For many, the advent of volumetric capture poses an interesting technical challenge, but it also offers a wide range of creative opportunities. Today there exists a set of trade-offs between the technical and creative, but the area Is rapidly evolving and fxguide got to sit down with the team who recently pioneered volumetric capture for the Coldplay + BTS My Universe promo to discuss not just the practical lessons they learned but where they see this rapidly evolving technology is heading.
Ingenuity Studios, coordinated the visual effects work from five VFX studios including its own, along with AMGI, BUF, Rodeo VFX, and Territory, from inception to delivery of the wildly creative My Universe music video for Coldplay + BTS. The music video was directed by Dave Meyers and produced by Nathan Sherrer of Freenjoy. An entire team worked to plan, design, and deliver cutting-edge visuals with motion graphics to drive the music video’s future-facing narrative and celebrate the love of music in a galaxy far, far away…
My Universe has the groups are on separate planets and seek out an illegal way to communicate and jam together with the help of a renowned renegade in the stars (DJ LAfrique) who transmits a joint frequency between the worlds.
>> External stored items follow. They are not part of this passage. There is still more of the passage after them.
(* ===== verification/Hsts.v ===== *)
(** [chromulate-http]: HTTP Strict Transport Security
    (src/crates/chromulate-http/src/hsts.rs): the header parser, the store of
    policies learned from responses with its capacity, the lookup over a host
    and its parents, and the rewriting of a URL.

    [preload_covers] is the seam to the compiled-in list: constantly false in
    the default build, and [HstsPreload.covers] with the feature on. *)
From S2P Require Import Prelude RustStr RustTime RustNet Extern.
Local Open Scope Z_scope.

(** ** Names *)

(** [canonical_name]: the root label dropped, any other empty label refused. *)
Definition canonical_name (host : str) : option str :=
  let host := default host (strip_suffix b#"." host) in
  if bool_decide (host = []) || existsb (λ l, bool_decide (l = [])) (split_by (is_char "."%char) host)
  then None else Some host.

Definition is_ip_literal (host : str) : bool :=
  parses_ip (default host (strip_prefix b#"[" host ≫= strip_suffix b#"]")).

(** [while let Some((_, parent)) = rest.split_once('.') { .. rest = parent }]. *)
Fixpoint any_parent (fuel : nat) (covered : str → bool) (rest : str) : bool :=
  match fuel with
  | O => false
  | S fuel =>
      match split_once "."%char rest with
      | Some (_, parent) => if covered parent then true else any_parent fuel covered parent
      | None => false
      end
  end.

(** ** The header *)

Record Directive := mk_directive { d_max_age : Z; d_include_subdomains : bool }.

(** The loop of [parse]; [None] is its early return. *)
Fixpoint parse_tokens (tokens : list str) (max_age : option Z) (include_subdomains : bool)
    : option (option Z * bool) :=
  match tokens with
  | [] => Some (max_age, include_subdomains)
  | token :: rest =>
      let token := trim token in
      let '(name, argument) :=
        match split_once "="%char token with
        | Some (name, argument) => (trim name, Some (trim argument))
        | None => (token, None)
        end in
      if eq_ignore_ascii_case name b#"max-age" then
        argument ← argument;
        parse_tokens rest (parse_u64 (trim_matches (ascii_of_nat 34) argument)) include_subdomains
      else if eq_ignore_ascii_case name b#"includeSubDomains" then parse_tokens rest max_age true
      else parse_tokens rest max_age include_subdomains
  end.

Definition parse (value : str) : option Directive :=
  '(max_age, include_subdomains) ← parse_tokens (split_by (is_char ";"%char) value) None false;
  max_age ← max_age;
  Some (mk_directive max_age include_subdomains).

(** ** The store *)

Record Policy := mk_policy { expires : SystemTime; include_subdomains : bool }.

Record HstsStore := mk_hsts_store { hosts : gmap str Policy; capacity : Z }.

Definition DEFAULT_HOST_CAPACITY : Z := 10000.

Definition with_capacity (capacity : Z) : HstsStore := mk_hsts_store ∅ (Z.max capacity 1).

Definition new_store : HstsStore := with_capacity DEFAULT_HOST_CAPACITY.

Definition FAR_FUTURE_SECS : Z := 64000000000.

Definition far_future : SystemTime :=
  default UNIX_EPOCH (checked_add UNIX_EPOCH (from_secs FAR_FUTURE_SECS)).

(** [HstsStore::evict]: expired policies first, then those expiring soonest. *)
Definition evict (s : HstsStore) (now : SystemTime) : HstsStore :=
  if Z.of_nat (size (hosts s)) <=? capacity s then s
  else
    let live := filter (λ kv : str * Policy, now < expires kv.2) (hosts s) in
    mk_hsts_store (evict_min expires (size live) (capacity s) live) (capacity s).

Definition record (s : HstsStore) (host value : str) (over_tls : bool) (now : SystemTime) : HstsStore :=
  if negb over_tls then s
  else
    match canonical_name host with
    | None => s
    | Some host =>
        if is_ip_literal host then s
        else
          match parse value with
          | None => s
          | Some directive =>
              let host := to_ascii_lowercase host in
              if d_max_age directive =? 0 then mk_hsts_store (delete host (hosts s)) (capacity s)
              else
                let expires :=
                  default far_future (checked_add now (from_secs (d_max_age directive))) in
                evict (mk_hsts_store
                         (<[host := mk_policy expires (d_include_subdomains directive)]> (hosts s))
                         (capacity s)) now
          end
    end.

Section With_preload.
Context (preload_covers : str → bool).

Definition applies_to (s : HstsStore) (host : str) (now : SystemTime) : bool :=
  match canonical_name host with
  | None => false
  | Some host =>
      if is_ip_literal host then false
      else
        let host := to_ascii_lowercase host in
        if match hosts s !! host with Some policy => now <? expires policy | None => false end
        then true
        else if any_parent (S (length host)) (λ parent,
                  match hosts s !! parent with
                  | Some policy => include_subdomains policy && (now <? expires policy)
                  | None => false
                  end) host
        then true
        else preload_covers host
  end.

Context `{UrlApi, !UrlEditApi}.

Definition upgrade (s : HstsStore) (url : Url) (now : SystemTime) : bool * Url :=
  if negb (bool_decide (scheme url = b#"http")) then (false, url)
  else
    match host_str url with
    | None => (false, url)
    | Some host =>
        if negb (applies_to s host now) then (false, url)
        else
          let explicit_port := url_port url in
          match set_scheme b#"https" url with
          | None => (false, url)
          | Some url =>
              (true, if decide (explicit_port = Some 80) then default url (clear_port url) else url)
          end
    end.
End With_preload.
Work on this project spanned approximately two months and Ingenuity’s workload was heavy on CGI environments, along with coordinating with multiple studios. Ingenuity completed 210 VFX shots for the video.
VFX Supervisor for the whole project was provided by David Lebensfeld and Grant Miller both partners at Ingenuity Studios. The material was shot in Seoul, Spain, and London. “BTS was shot on green screen in Korea. Coldplay was shot on location in Spain on two separate locations, and the alien band members were all actors, also shot on location,” comments Grant. “Then we obviously heavily augmented and modified the backgrounds for each of those.” Jin(진) , Suga(슈가), J-Hope(제이홉), RM, Jimin, V(뷔) , and Jungkook(정국) or BTS are the best-selling artist in South Korean history. My Universe was written by both bands and is sung in both English and Korean. While Coldplay did manage to travel to Korea during songwriting, the film clip had the various bands and actors filmed separately.
VOLUMETRIC CASE STUDY
The volumetric capture was based on a mobile rig with a 360 degree,108 cameras rig. The rig captured a point cloud of data that was valid from any angle. AMGI handled most of the volumetric capture data from Dimension Studios’ Polymotion Stage. Coldplay’s guitar and bass were captured in-camera, while the drums were tracked with MoCap, then modelled and recreated in post-production. In the Polymotion Stage (which is partnered with Mark Roberts Motion Control), 96 cameras are positioned around the capture volume facing inwards, and 10 above pointing down. With multi-directional microphones, we can capture spatial audio or reference tracks to be sent to sound design.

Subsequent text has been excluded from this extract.